Search marketers know that there are some fundamental differences between text ads and Product Listing Ads (PLAs)—also sometimes referred to as shopping ads—with regards to landing pages, reporting, and the mechanics of bidding on keywords versus setting budgets for products.
 
While these differences may leave some advertisers scratching their heads, the keys to making more money using PLAs are actually quite straightforward, intuitive, and simple to explain:
 
1. Enhance your product feed to be the best it can be

2. Have the right account structure

3. Use data to allocate budget to products driving the best ROI
 
For this post, I am going to dig into how you can better allocate budget to improve ROI. When using Google and Bing PLA ads, the amount of data and information the platforms share is more than sufficient for marketers to allocate budget to products driving the best ROI. In raw form from the search engines, however, this data is chaotic. The real challenge is organizing the data so that it’s useful. While leveraging automation to manipulate data was once a strategic decision to get a leg up on the competition, today it’s a basic necessity. There is simply too much data to manually and effectively organize so that it can all be actionable.
 
At Rise, we built Connex® to do the data organizing for us so that we can spend our time making adjustments to our product groupings and bidding based on what opportunities the data shows. Below is one of my favorite PLA data views. At the Product Title level, this report shows me every product that this brand has spent money on year-to-date (YTD) where the ROAS was less than $1.
 
Armed with this information, there are typically a couple of next steps we could take:

1. Look at the ROAS of the product grouping where this item is currently housed to see if there is a large variance between the overall performance of that product group and this specific product. As a reminder, with PLAs, bids and budgets are set at the product grouping level.
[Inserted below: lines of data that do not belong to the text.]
(** * api-utilitaria-local-stack: HTTP facade over SQS, SNS and DynamoDB

    A shallow embedding of the Flask views of [app/routes/sqs.py],
    [app/routes/sns.py] and [app/routes/dynamodb.py] and of the helpers of
    [app/utils/http.py] and [app/utils/aws.py].

    - JSON values and Python's dynamic operations on them ([.get], truthiness,
      [int(...)]) are written out on an inductive type [json].
    - The boto3 clients are an abstract [Backend]: one typed reply per client
      method, a state of its own, and the lazily fetched pages of the
      [list_topics] paginator.  What a reply holds beyond JSON ([Decimal],
      [set], [bytes]) is a [pyval], and [jsonify] on it is [render].
    - A view runs in a small state-and-exception monad [M] that threads the
      backend state and records every backend call that is issued, in order.
    - [try ... except ClientError ... except Exception ...] is [try_view]. *)

From Stdlib Require Import ZArith String Ascii List Bool Lia DecimalString.
From stdpp Require Import base option list strings gmap.

Import ListNotations.
Set Warnings "-register-all".
Local Open Scope string_scope.
Local Open Scope Z_scope.

(** stdpp freezes [String.append] under [simpl]; the proofs below compute
    with it. *)
#[local] Arguments String.append !_ _ : simpl nomatch.

(* ===================================================================== *)
(** * Python values *)
(* ===================================================================== *)

(** What [request.get_json] yields and [jsonify] takes.  JSON numbers are
    kept to the integers; a JSON object is the list of its members. *)
Inductive json : Type :=
| JNull
| JBool (b : bool)
| JNum (n : Z)
| JStr (s : string)
| JArr (items : list json)
| JObj (members : list (string * json)).

(** [bool(v)]: the test behind [if v] and [not v]. *)
Definition truthy (v : json) : bool :=
  match v with
  | JNull => false
  | JBool b => b
  | JNum n => negb (n =? 0)
  | JStr s => negb (String.eqb s "")
  | JArr items => match items with [] => false | _ => true end
  | JObj members => match members with [] => false | _ => true end
  end.

(** [v is None]. *)
Definition is_none (v : json) : bool :=
  match v with JNull => true | _ => false end.

(** [v == ""]. *)
Definition is_empty_str (v : json) : bool :=
  match v with JStr s => String.eqb s "" | _ => false end.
2. If I find that a poor performing product is living in an otherwise high performing product group, I will likely remove the poor performing product and put it into a separate product group with a reduced bid; or I may choose not to bid on the product at all.
 
While taking these steps is not rocket science, it can be difficult to do this effectively at scale.



The actions that can be taken from my next favorite report tend to be a little more fun. This view shows me the ROAS of all products that are performing above the brand’s goal of $1.50 but are not capturing all of the available impression share. Now, I can re-deploy the wasted spend that was identified in my first report and increase bids and budgets to make more money from the rockstar products.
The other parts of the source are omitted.